Si le don se dégage clairement d’un rapport marchand lequel a le mérite de la clarté, et s’il met en dettes d’une manière ou d’une autre, comment peut-on y voir une liberté à l’œuvre ? La liberté n’est-elle pas du côté des échanges calculés, le don amenant inéluctablement à la dépendance ? Relisant Mauss, Godbout arrive à ce paradoxe d’une « idée d’obligation mêlée de liberté » (p. 141). L’on aurait aimé que l’analyse soit ici poussée davantage. En quoi le don sollicite la liberté ? L’auteur a en partie répondu à travers sa définition du don : « donner, c’est une forme de circulation des choses, une forme de transfert qui libère les partenaires de l’obligation contractuelle de céder quelque chose contre autre chose » (p. 127). Le don fait entrer dans des échanges qui ne sont pas régis par la mesure précise que le contrat impose. En ce sens, il permet davantage d’initiative et pousse à la créativité. Mais ne pourrait-on pas en dire un peu plus, en prenant en compte, notamment, le type de rapport instauré entre les acteurs ? Si le don est une remarquable école de liberté, n’est-ce pas dû au fait qu’il s’agit une relation qui mobilise toujours un objet (ce qui est donné) ? On a affaire à une relation qui ne se réduit pas à un face à face : un espace est ouvert pour que chacun des protagonistes puisse décider ce qu’il fera par le truchement du rapport à un objet. Cet objet dont le donateur se sépare (premier acte de liberté), pourra ou non être reconnu comme un don par celui à qui il est destiné (deuxième acte de liberté) ; et en réponse à ce don, celui-ci pourra ou non décider de lui faire écho en devenant à son tour donateur (troisième acte de liberté). Les libertés, à travers le don, s’appellent. Et comment rendre compte du côté obligatoire du don ? N’est-ce pas qu’il vient réveiller la suite des dons par lesquels nous avons été introduits dans la communauté humaine, sollicitant ainsi le sentiment d’une dette que nous avons vis-à-vis de tous ceux qui nous ont donné alors que nous ne pouvions rien répondre ?

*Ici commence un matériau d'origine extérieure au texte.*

(** * Minimum-area enclosing triangle (bugtest_minEnclosingTriangle.cpp)

    A shallow embedding of the helper namespace [minEnclosingTriangle] of
    [src/bugtest_minEnclosingTriangle.cpp] and the properties of it that the
    specification states.

    - [double] values are the kernel's binary64 floats ([PrimFloat.float]);
      [float] values (the coordinates of [cv::Point2f]) are the binary64
      floats that are representable in binary32, and every operation the
      source performs on two [float] operands is rounded to binary32
      ([FLT_EVAL_METHOD = 0]).
    - [unsigned int] values are integers modulo [2^32].
    - [std::vector<cv::Point2f>] is [list Point2f].
    - [CV_Error], [CV_Assert] and loops that may not end are the three ways a
      call can fail to return; they are the constructors [Throw] and
      [OutOfFuel] of [outcome].
    - [std::atan2] belongs to the C library; the development is parametric in
      it (a [Section] variable). *)

From Stdlib Require Import ZArith List Bool Lia Relations Floats.
Import ListNotations.

(** ** Outcomes of a call *)

(** The three fatal conditions of the source: the two [CV_Error] calls and
    the [CV_Assert] of [lineEquationDeterminedByPoints]. *)
Inductive exn : Set :=
| ERR_SIDE_B_GAMMA
| ERR_VERTEX_C_ON_SIDE_B
| ASSERT_NOT_EQUAL_POINTS.

Inductive outcome (A : Type) : Type :=
| Ret (a : A)
| Throw (e : exn)
| OutOfFuel.

Arguments Ret {A} a.
Arguments Throw {A} e.
Arguments OutOfFuel {A}.

Definition bind {A B : Type} (m : outcome A) (k : A -> outcome B) : outcome B :=
  match m with
  | Ret a => k a
  | Throw e => Throw e
  | OutOfFuel => OutOfFuel
  end.

Declare Scope outcome_scope.
Delimit Scope outcome_scope with outcome.
Notation "x <- m ;; k" := (bind m (fun x => k))
  (at level 61, m at next level, right associativity) : outcome_scope.
Notation "' p <- m ;; k" := (bind m (fun p => k))
  (at level 61, p pattern, m at next level, right associativity) : outcome_scope.

(** ** Unsigned indices *)

Section Indices.
Local Open Scope Z_scope.

Definition UINT_MODULUS : Z := 2 ^ 32.

(** Wrap-around of [unsigned int] arithmetic. *)
Definition uint (z : Z) : Z := z mod UINT_MODULUS.

(** [(index + 1) % nrOfPoints].  The source divides by [nrOfPoints]; for
    [nrOfPoints = 0] that is undefined there ([Z.modulo] then returns its
    first argument). *)
Definition successor (index nrOfPoints : Z) : Z :=
  uint (index + 1) mod nrOfPoints.

(** [(index == 0) ? (nrOfPoints - 1) : (index - 1)]. *)
Definition predecessor (index nrOfPoints : Z) : Z :=
  if index =? 0 then uint (nrOfPoints - 1) else index - 1.

(** [advance(index, nrOfPoints)] assigns [successor] to its reference
    argument. *)
Definition advance (index nrOfPoints : Z) : Z := successor index nrOfPoints.
End Indices.

(** ** Floating-point numbers *)

Section Numbers.
Local Open Scope float_scope.

(** [#define EPSILON 1E-5], the binary64 number nearest to it. *)
Definition EPSILON : float := 0x1.4f8b588e368f1p-17.

(** [CV_PI], 3.1415926535897932384626433832795 as a [double]. *)
Definition CV_PI : float := 0x1.921fb54442d18p+1.

(** [std::numeric_limits<double>::max()]. *)
Definition DBL_MAX : float := 0x1.fffffffffffffp+1023.

(** [static_cast<float>(d)]: round to nearest-even binary32 (24 bits of
    precision, largest exponent 128), overflowing to an infinity. *)
Definition to_float (d : float) : float :=
  match Prim2SF d with
  | S754_finite s m e => SF2Prim (binary_round 24 128 s m e)
  | _ => d
  end.

(** Arithmetic on two [float] operands. *)
Definition fadd (a b : float) : float := to_float (a + b).
Definition fsub (a b : float) : float := to_float (a - b).
Definition fmul (a b : float) : float := to_float (a * b).
Definition fdiv (a b : float) : float := to_float (a / b).

Definition INT_MIN : Z := (- 2 ^ 31)%Z.
Definition INT_MAX : Z := (2 ^ 31 - 1)%Z.

(** [(int) d]: truncation toward zero.  Outside the range of [int], and
    for a NaN, the conversion is undefined in C++; the model returns
    [INT_MIN] there, as the x86-64 conversion instruction does. *)
Definition to_int (d : float) : Z :=
  match Prim2SF d with
  | S754_zero _ => 0%Z
  | S754_finite s m e =>
      let t := match e with
               | Z0 => Zpos m
               | Zpos p => (Zpos m * 2 ^ Zpos p)%Z
               | Zneg p => (Zpos m / 2 ^ Zpos p)%Z
               end in
      let v := if s then (- t)%Z else t in
      if ((INT_MIN <=? v) && (v <=? INT_MAX))%Z then v else INT_MIN
  | _ => INT_MIN
  end.

(** [std::max(a, b)] is [(a < b) ? b : a]. *)
Definition std_max (a b : float) : float := if a <? b then b else a.

Definition maximum (number1 number2 number3 : float) : float :=
  std_max (std_max number1 number2) number3.

Definition almostEqual (number1 number2 : float) : bool :=
  abs (number1 - number2) <=? EPSILON * maximum 1 (abs number1) (abs number2).

Definition greaterOrEqual (number1 number2 : float) : bool :=
  (number2 <? number1) || almostEqual number1 number2.

Definition lessOrEqual (number1 number2 : float) : bool :=
  (number1 <? number2) || almostEqual number1 number2.

Definition sign (number : float) : Z :=
  if 0 <? number then 1%Z else if number <? 0 then (-1)%Z else 0%Z.
End Numbers.

(** ** Points and the geometry primitives *)

(** [cv::Point2f]: two [float] coordinates. *)
Record Point2f : Set := Point { x : float; y : float }.

(** The value of a default-constructed [cv::Point2f]. *)
Definition origin : Point2f := Point 0 0.

(** [polygon[i]].  The source indexes the vector without a bound check; an
    index outside it is undefined there and reads [origin] here.  Inside the
    sweep every index is below [nrOfPoints] (see [successor_range] and
    [predecessor_range]). *)
Definition at_ (polygon : list Point2f) (i : Z) : Point2f :=
  nth (Z.to_nat i) polygon origin.

Section Geometry.
Local Open Scope float_scope.

Definition areEqualPoints (point1 point2 : Point2f) : bool :=
  almostEqual point1.(x) point2.(x) && almostEqual point1.(y) point2.(y).

Definition areIdenticalLines (a1 b1 c1 a2 b2 c2 : float) : bool :=
  let a1B2 := a1 * b2 in
  let a2B1 := a2 * b1 in
  let a1C2 := a1 * c2 in
  let a2C1 := a2 * c1 in
  let b1C2 := b1 * c2 in
  let b2C1 := b2 * c1 in
  almostEqual a1B2 a2B1 && almostEqual b1C2 b2C1 && almostEqual a1C2 a2C1.

(** [lineIntersection(a1, b1, c1, a2, b2, c2, intersection)]: [Some] of
    the point written to [intersection] when the source returns [true],
    [None] when it returns [false] (and leaves [intersection] alone). *)
Definition lineIntersection (a1 b1 c1 a2 b2 c2 : float) : option Point2f :=
  let det := (a1 * b2) - (a2 * b1) in
  if negb (almostEqual det 0) then
    Some (Point (to_float (((c1 * b2) - (c2 * b1)) / det))
                (to_float (((c2 * a1) - (c1 * a2)) / det)))
  else None.

(** The overload of [lineIntersection] on two pairs of points. *)
Definition lineIntersection_points (a1 b1 a2 b2 : Point2f) : option Point2f :=
  let A1 := fsub b1.(y) a1.(y) in
  let B1 := fsub a1.(x) b1.(x) in
  let C1 := (a1.(x) * A1) + (a1.(y) * B1) in
  let A2 := fsub b2.(y) a2.(y) in
  let B2 := fsub a2.(x) b2.(x) in
  let C2 := (a2.(x) * A2) + (a2.(y) * B2) in
  let det := (A1 * B2) - (A2 * B1) in
  if negb (almostEqual det 0) then
    Some (Point (to_float (((C1 * B2) - (C2 * B1)) / det))
                (to_float (((C2 * A1) - (C1 * A2)) / det)))
  else None.

(** [lineEquationDeterminedByPoints(p, q, a, b, c)]: the three
    coefficients, or the failure of its [CV_Assert]. *)
Definition lineEquationDeterminedByPoints (p q : Point2f)
  : outcome (float * float * float) :=
  if areEqualPoints p q then Throw ASSERT_NOT_EQUAL_POINTS
  else
    let a := fsub q.(y) p.(y) in
    let b := fsub p.(x) q.(x) in
    let c := ((- p.(y)) * b) - (p.(x) * a) in
    Ret (a, b, c).

(** [lineEquationParameters(p, q)]: the vector [a, b, c]. *)
Definition lineEquationParameters (p q : Point2f) : outcome (list float) :=
  bind (lineEquationDeterminedByPoints p q)
       (fun '(a, b, c) => Ret [a; b; c]).

(** [params[i]] on a vector of doubles. *)
Definition param (params : list float) (i : nat) : float := nth i params 0.

Definition areOnTheSameSideOfLine (p1 p2 a b : Point2f) : outcome bool :=
  bind (lineEquationDeterminedByPoints a b)
       (fun '(a1, b1, c1) =>
          let p1OnLine := (a1 * p1.(x)) + (b1 * p1.(y)) + c1 in
          let p2OnLine := (a1 * p2.(x)) + (b1 * p2.(y)) + c1 in
          Ret (sign p1OnLine =? sign p2OnLine)%Z).

Definition distanceBtwPoints (a b : Point2f) : float :=
  let xDiff := fsub a.(x) b.(x) in
  let yDiff := fsub a.(y) b.(y) in
  sqrt ((xDiff * xDiff) + (yDiff * yDiff)).

Definition isPointOnLineSegment (point lineSegmentStart lineSegmentEnd : Point2f)
  : bool :=
  let d1 := distanceBtwPoints point lineSegmentStart in
  let d2 := distanceBtwPoints point lineSegmentEnd in
  let lineSegmentLength := distanceBtwPoints lineSegmentStart lineSegmentEnd in
  almostEqual (d1 + d2) lineSegmentLength.

Definition distanceFromPointToLine (a linePointB linePointC : Point2f) : float :=
  let term1 := fsub linePointC.(x) linePointB.(x) in
  let term2 := fsub linePointB.(y) a.(y) in
  let term3 := fsub linePointB.(x) a.(x) in
  let term4 := fsub linePointC.(y) linePointB.(y) in
  let nominator := abs ((term1 * term2) - (term3 * term4)) in
  let denominator := sqrt ((term1 * term1) + (term4 * term4)) in
  if denominator =? 0 then 0 else nominator / denominator.

(** The two sums are sums of [float] products, so they are rounded to
    binary32; their difference is a [double]. *)
Definition areaOfTriangle (a b c : Point2f) : float :=
  let posTerm := fadd (fadd (fmul a.(x) b.(y)) (fmul a.(y) c.(x))) (fmul b.(x) c.(y)) in
  let negTerm := fadd (fadd (fmul b.(y) c.(x)) (fmul a.(x) c.(y))) (fmul a.(y) b.(x)) in
  let determinant := posTerm - negTerm in
  abs determinant / 2.

Definition middlePoint (a b : Point2f) : Point2f :=
  let middleX := fdiv (fadd a.(x) b.(x)) 2 in
  let middleY := fdiv (fadd a.(y) b.(y)) 2 in
  Point (to_float middleX) (to_float middleY).

(** *** Angles that do not depend on the arctangent *)

Definition oppositeAngle (angle : float) : float :=
  if 180 <? angle then angle - 180 else angle + 180.

(** [(((int)(angle2 - angle3)) % 180) > 0] chooses the branch; [%] is the
    remainder of the division that truncates, [Z.rem]. *)
Definition isAngleBetween (angle1 angle2 angle3 : float) : bool :=
  if (0 <? Z.rem (to_int (angle2 - angle3)) 180)%Z then
    (angle3 <? angle1) && (angle1 <? angle2)
  else
    (angle2 <? angle1) && (angle1 <? angle3).

Definition isAngleBetweenNonReflex (angle1 angle2 angle3 : float) : bool :=
  if 180 <? abs (angle2 - angle3) then
    if angle3 <? angle2 then
      ((angle2 <? angle1) && lessOrEqual angle1 360)
      || (lessOrEqual 0 angle1 && (angle1 <? angle3))
    else
      ((angle3 <? angle1) && lessOrEqual angle1 360)
      || (lessOrEqual 0 angle1 && (angle1 <? angle2))
  else isAngleBetween angle1 angle2 angle3.

Definition isOppositeAngleBetweenNonReflex (angle1 angle2 angle3 : float) : bool :=
  let angle1Opposite := oppositeAngle angle1 in
  isAngleBetweenNonReflex angle1Opposite angle2 angle3.

(** [isFlushAngleBtwPredAndSucc(angleFlushEdge, anglePred, angleSucc)]:
    the result and the value of the reference argument [angleFlushEdge]
    after the call. *)
Definition isFlushAngleBtwPredAndSucc (angleFlushEdge anglePred angleSucc : float)
  : bool * float :=
  if isAngleBetweenNonReflex angleFlushEdge anglePred angleSucc then
    (true, angleFlushEdge)
  else if isOppositeAngleBetweenNonReflex angleFlushEdge anglePred angleSucc then
    (true, oppositeAngle angleFlushEdge)
  else (false, angleFlushEdge).

Definition isGammaAngleEqualTo (gammaAngle angle : float) : bool :=
  almostEqual gammaAngle angle.

Definition isGammaAngleBtw (gammaAngle angle1 angle2 : float) : bool :=
  isAngleBetweenNonReflex gammaAngle angle1 angle2.
End Geometry.

(** ** Height, gamma and the construction of candidate triangles *)

Section Height.
Local Open Scope float_scope.
Local Open Scope outcome_scope.

Variable polygon : list Point2f.
Variable nrOfPoints : Z.

(** [height(polygonPoint, polygon, nrOfPoints, c)], the overload on a
    point. *)
Definition height_of_point (polygonPoint : Point2f) (c : Z) : float :=
  let pointC := at_ polygon c in
  let pointCPredecessor := at_ polygon (predecessor c nrOfPoints) in
  distanceFromPointToLine polygonPoint pointC pointCPredecessor.

(** [height(polygonPointIndex, polygon, nrOfPoints, c)]. *)
Definition height (polygonPointIndex c : Z) : float :=
  let pointC := at_ polygon c in
  let pointCPredecessor := at_ polygon (predecessor c nrOfPoints) in
  let polygonPoint := at_ polygon polygonPointIndex in
  distanceFromPointToLine polygonPoint pointC pointCPredecessor.

(** The overload of [areIdenticalLines] on parameter vectors. *)
Definition areIdenticalLines_params (side1Params side2Params : list float)
           (sideCExtraParam : float) : bool :=
  areIdenticalLines (param side1Params 0) (param side1Params 1) (- param side1Params 2)
                    (param side2Params 0) (param side2Params 1)
                    (- param side2Params 2 - sideCExtraParam)
  || areIdenticalLines (param side1Params 0) (param side1Params 1) (- param side1Params 2)
                       (param side2Params 0) (param side2Params 1)
                       (- param side2Params 2 + sideCExtraParam).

Godbout développe, comme Nathalie Sarthou-Lajus ( L’éthique de la dette, Puf, 1997) l’idée de « dette positive » : « La dette peut être infinie, mais engendrer non pas la culpabilité, ni même un désir d’acquittement, mais un sentiment de reconnaissance et le désir de donner à son tour, tout en sachant qu’on ne sera jamais quitte » (p. 168). Dans nos imaginaires de modernes, nous vient sans doute d’abord l’idée que c’est en rompant le lien que la dette a instauré que nous aurons accès à la liberté ; l’auteur défend la thèse inverse : c’est en assumant cette dette, en la reconnaissant comme telle, que nous pouvons en faire non pas une entrave, mais un point d’appui. Les psychologues ne le démentiraient pas (sauf si le don est fait de manière trop perverse).

Finalement, nous sommes conduits à comprendre le don comme une « structure d’appartenance » qui nous est immanente (p. 229) : c’est ce qui fait que nous pouvons nous rappeler mutuellement à une existence et à une humanité qui nous ont été données (par on ne sait plus trop qui). Voici un ouvrage stimulant, qui permet de faire droit aux grands fondamentaux souvent considérés comme archaïques (la dette par exemple), qui savent se rappeler à notre bon souvenir. Les oublier ne nous grandit certainement pas.